PROBLEM STATEMENT
Using the data below, work out how many of its lines contain "less", and give that number with nothing added.

PROVIDED RECORDS
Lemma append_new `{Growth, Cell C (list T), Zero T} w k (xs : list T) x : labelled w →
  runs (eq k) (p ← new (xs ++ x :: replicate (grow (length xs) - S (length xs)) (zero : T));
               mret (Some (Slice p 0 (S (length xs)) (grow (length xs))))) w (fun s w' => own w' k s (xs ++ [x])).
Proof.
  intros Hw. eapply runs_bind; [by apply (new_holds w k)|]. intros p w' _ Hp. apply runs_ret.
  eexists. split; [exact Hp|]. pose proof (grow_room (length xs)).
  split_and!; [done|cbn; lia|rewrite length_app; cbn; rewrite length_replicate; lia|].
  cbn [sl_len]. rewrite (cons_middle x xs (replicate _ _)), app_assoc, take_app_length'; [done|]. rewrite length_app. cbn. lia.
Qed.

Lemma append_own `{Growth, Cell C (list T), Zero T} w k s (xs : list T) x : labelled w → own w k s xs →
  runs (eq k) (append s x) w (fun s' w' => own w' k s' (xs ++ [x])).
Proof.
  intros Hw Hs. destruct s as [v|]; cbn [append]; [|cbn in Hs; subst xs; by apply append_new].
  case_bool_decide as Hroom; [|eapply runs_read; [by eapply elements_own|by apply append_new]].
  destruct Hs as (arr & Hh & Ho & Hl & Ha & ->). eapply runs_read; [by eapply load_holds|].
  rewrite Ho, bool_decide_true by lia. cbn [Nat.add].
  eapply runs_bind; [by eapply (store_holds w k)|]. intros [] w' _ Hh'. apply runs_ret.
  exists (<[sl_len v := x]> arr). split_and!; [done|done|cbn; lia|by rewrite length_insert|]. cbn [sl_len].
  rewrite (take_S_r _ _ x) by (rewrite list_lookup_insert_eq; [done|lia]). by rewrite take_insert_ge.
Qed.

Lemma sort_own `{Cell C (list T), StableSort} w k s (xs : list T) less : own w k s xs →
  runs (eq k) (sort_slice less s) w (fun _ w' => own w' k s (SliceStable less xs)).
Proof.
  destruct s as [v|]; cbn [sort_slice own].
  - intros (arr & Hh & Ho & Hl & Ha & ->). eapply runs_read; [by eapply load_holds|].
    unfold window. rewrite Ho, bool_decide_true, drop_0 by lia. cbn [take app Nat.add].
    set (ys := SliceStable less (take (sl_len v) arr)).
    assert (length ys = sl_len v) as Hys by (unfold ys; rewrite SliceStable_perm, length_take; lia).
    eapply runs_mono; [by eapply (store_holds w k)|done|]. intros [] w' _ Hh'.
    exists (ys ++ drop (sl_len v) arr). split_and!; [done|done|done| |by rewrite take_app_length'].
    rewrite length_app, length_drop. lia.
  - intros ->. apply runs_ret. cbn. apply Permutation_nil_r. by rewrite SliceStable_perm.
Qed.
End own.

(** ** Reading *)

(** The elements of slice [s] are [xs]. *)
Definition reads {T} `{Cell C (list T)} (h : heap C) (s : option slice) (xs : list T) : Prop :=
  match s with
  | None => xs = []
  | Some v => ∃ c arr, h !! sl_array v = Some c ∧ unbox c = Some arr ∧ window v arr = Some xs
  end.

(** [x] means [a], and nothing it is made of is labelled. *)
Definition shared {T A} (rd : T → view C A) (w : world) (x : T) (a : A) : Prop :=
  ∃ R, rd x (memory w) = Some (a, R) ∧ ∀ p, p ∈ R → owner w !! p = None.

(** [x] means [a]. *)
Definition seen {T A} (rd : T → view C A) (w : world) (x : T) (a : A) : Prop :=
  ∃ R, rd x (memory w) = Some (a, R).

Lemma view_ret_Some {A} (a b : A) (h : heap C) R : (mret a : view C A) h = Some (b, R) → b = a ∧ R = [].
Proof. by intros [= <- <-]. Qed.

OUTPUT FOR THIS EXERCISE
3